README
wolf-lexer
Wolf-Lexer is a general purpose lexcial analysis module for nodejs applications to implement features of tokenize and parse a given text.
Install
$ npm install --save wolf-lexer
Basic Usage
var WolfLexer = require('wolf-lexer');
var patternWord = /[a-zA-Z]+/;
var patternWhiteSpace = /[\s]/;
var kindWord = "word";
var kindSpace = "white_space";
var inputTwoDashes = "hello _* _ world";
var lexer = new WolfLexer();
lexer.resumeOnError = true; // Do not stop scanning if invalid patterns found
lexer.addRule(patternWord, kindWord); // Adding rules
lexer.addRule(patternWhiteSpace, kindSpace);
var tokens = [];
var errors = [];
lexer.scan(inputTwoDashes, function(t) {
tokens.push(t); // Saving tokens
}, function(err) {
errors.push(err); // Getting errors
});
API Documentation
WolfLexer
WolfLexer is the main class that exposes the functions for adding rules and scan the text input. Instance of this will act as lexical analyzer or tokenizer.
addRule
addRule(pattern, kind);
The addRule function of WolfLexer can be used to add a new rule to the lexical analyzer. The rule consist of a pattern that matches a given kind of token and its kind to be identified as an unique string.
pattern
An instance of RegExp that matches the expected token. However, its not neccessary that it should be a RegExp instance, rather it could be any object which expose a function called 'exec' that behaves as exactly as that of RegExp.
kind
A unique string that represents kind of token. eg. 'id', 'function', 'variable' etc.
Example
var WolfLexer = require('wolf-lexer.js');
var lexer = new WolfLexer();
lexer.addRule(/[a-zA-Z_][a-zA-Z0-9\_]*/, "identifier");
scan
scan(source, callback_token, callback_error)
The "scan" function of WolfLexer initiates a scanning process of the lexical analyzer. It scans the given input string and thus produces results as set of tokens through the call back functions.
source
An input string to scan
callback_token
Callback function of type fucntion(token) that receives tokens that macthes each rules in the sequence of scanning.
The parameter token to the call back function will be an object consiting of following properties.

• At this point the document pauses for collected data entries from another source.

(** [wc] prints, for each file, the numbers of its newlines, of its words (the fields
    between blanks that are not empty) and of its bytes, however the reads cut the file
    up, and ends. *)
Theorem wc_counts names fs w :
  names <> [] -> Forall2 (fun n bs => wfiles w !! n = Some bs /\ Z.of_nat (length bs) < 2 ^ 31) names fs ->
  must (fun _ _ => False) (fun w' => wout w' = wout w ++ concat (zip_with wc_line names fs) /\ werr w' = werr w) (wc_main (codes "wc" :: names)) w.
Proof.
  intros Hne HF. unfold wc_main. cbn [tail]. destruct names as [|n0 names0]; [done|]. set (names := n0 :: names0) in *. apply must_bind.
  apply (for_each_must _ _ (fun d w' => wfiles w' = wfiles w /\ werr w' = werr w /\ wout w' = wout w ++ concat (take (length d) (zip_with wc_line names fs))) names []).
  - cbn. by rewrite app_nil_r.
  - intros d a rest w1 E (I1 & I2 & I3). cbn [app] in E. assert (names !! length d = Some a) as Ha by (rewrite E; by apply list_lookup_middle).
    destruct (Forall2_lookup_l _ _ _ _ _ HF Ha) as (bs & Hbs & Hf & Hl). apply must_bind, must_sys. intros fd w2 Hs. cbn in Hs. rewrite I1, Hf in Hs.
    destruct Hs as (fd' & H0 & Hfd & -> & ->). rewrite (proj2 (Z.ltb_ge _ _)) by done. apply must_bind. apply (wc_must _ fd' a bs); [cbn; by rewrite lookup_insert_eq|done|].
    apply must_bind, must_sys. intros r w3 [_ ->]. apply must_value. unfold emit, set_fds. cbn [Z.eqb Pos.eqb wfiles wfds wout werr]. split_and!; [done|done|]. rewrite I3, length_app. cbn [length].
    assert (zip_with wc_line names fs !! length d = Some (wc_line a bs)) as Hz by (by rewrite lookup_zip_with, Ha, Hbs).
    rewrite Nat.add_1_r, (take_S_r _ _ _ Hz), concat_app. cbn [concat]. by rewrite app_nil_r, app_assoc.
  - intros w' (_ & I2 & I3). apply must_stop. split; [|done]. rewrite I3. cbn [app]. f_equal. f_equal. apply take_ge. rewrite length_zip_with. lia.
Qed.

(** ** echo *)

Fixpoint echo_bytes (args : list (list Z)) : list Z :=
  match args with
  | [] => []
  | [a] => a ++ [10]
  | a :: args => a ++ [32] ++ echo_bytes args
  end.

(** [echo] prints its arguments with spaces between them and a newline at the end. *)
Theorem echo_prints args w :
  must (fun _ _ => False) (fun w' => wout w' = wout w ++ echo_bytes args /\ werr w' = werr w) (echo_main (codes "echo" :: args)) w.
Proof.
  unfold echo_main. cbn [tail]. apply must_bind.
  assert (forall w1 pre, wout w1 = wout w ++ pre -> werr w1 = werr w ->
    must (fun _ w' => must (fun (_ : unit) _ => False) (fun w2 => wout w2 = wout w ++ pre ++ echo_bytes args /\ werr w2 = werr w) exit_ w') (fun w2 => wout w2 = wout w ++ pre ++ echo_bytes args /\ werr w2 = werr w) (echo_args args) w1) as H.
  { induction args as [|a args IH]; intros w1 pre E1 E2; cbn [echo_args]; [apply must_value, must_stop; by rewrite app_nil_r|].
    apply must_bind. set (sep := match args with [] => nl | _ => [32] end).
    assert (printf (codes "%s%s") [sarg a; sarg sep] = Some (a ++ sep)) as Ep by (unfold printf; cbn; by rewrite app_nil_r).
    eapply fprintf_must; [exact Ep|by left|]. assert (pre ++ echo_bytes (a :: args) = (pre ++ a ++ sep) ++ echo_bytes args) as ->.
    { subst sep. destruct args; cbn [echo_bytes]; unfold nl; by rewrite <- ?app_assoc, ?app_nil_r. }
    apply IH; [|done]. unfold emit. cbn. by rewrite E1, <- app_assoc. }
  apply (H w []); [by rewrite app_nil_r|done].
Qed.

(** ** A concrete run *)

Definition demo_world : world := MkWorld {[ codes "a" := codes "hi  there" ++ nl; codes "b" := [] ]} ∅ [] [].

Lemma cat_prints_witness :
  must (fun _ _ => False) (fun w' => wout w' = codes "hi  there" ++ nl /\ werr w' = []) (cat_main [codes "cat"; codes "a"; codes "b"]) demo_world.
Proof. apply (cat_prints [codes "a"; codes "b"] [codes "hi  there" ++ nl; []] demo_world); [done|]. repeat constructor. Defined.

Lemma wc_counts_witness :
  must (fun _ _ => False) (fun w' => wout w' = codes "1 2 10 a" ++ nl ++ codes "0 0 0 b" ++ nl /\ werr w' = []) (wc_main [codes "wc"; codes "a"; codes "b"]) demo_world.
Proof. apply (wc_counts [codes "a"; codes "b"] [codes "hi  there" ++ nl; []] demo_world); [done|]. repeat constructor. Defined.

- position Position of the token in the given string
- symbol The matching token as string
- kind The kind of patten actually the token matches to.
callback_error
Callback function of type function(err) that receives error information whenever an error is produced during the scanning.
Example
var WolfLexer = require('wolf-lexer.js');
var lexer = new WolfLexer();
lexer.addRule(/\w+/, "word");
lexer.addRule(/\s+/, "space");
var tokens = [];
lexer.scan("hello world", function(t) {
tokens.push(t);
});
reset
The reset function of WolfLexer lexcial analyzer will reset the state of tokenizer. It will clear all the rules added and reset all states and parameters.
lexer.reset();
resumeOnError
The resumeOnError property can be used to control the error handling behaviour of WolfLexer lexcial analyzer (tokenizer). The lexer prodcuces an error whenever it encounter any unmatching sequence of character with respect to given rules. The one exception is white space. Even if there are no rules are added to handle white space it will identify white space by defualt and omit them.
When the property resumeOnError is set to false, then it will have two behaviours. If the scan function passes the error handler as thrid parameter, it will invoke the error handler with JavaScript Error object as parameter. Otherwise it will throw an exception with proper error message.
When the property resumeOnError is set to true, then it simply omit any error unmatching sequence of character it encounters and resumes the scanning without reprting the error.
lexer.resumeOnError = true;
License
Copyright (c) 2016 Benoy Bose. Licensed under the MIT license.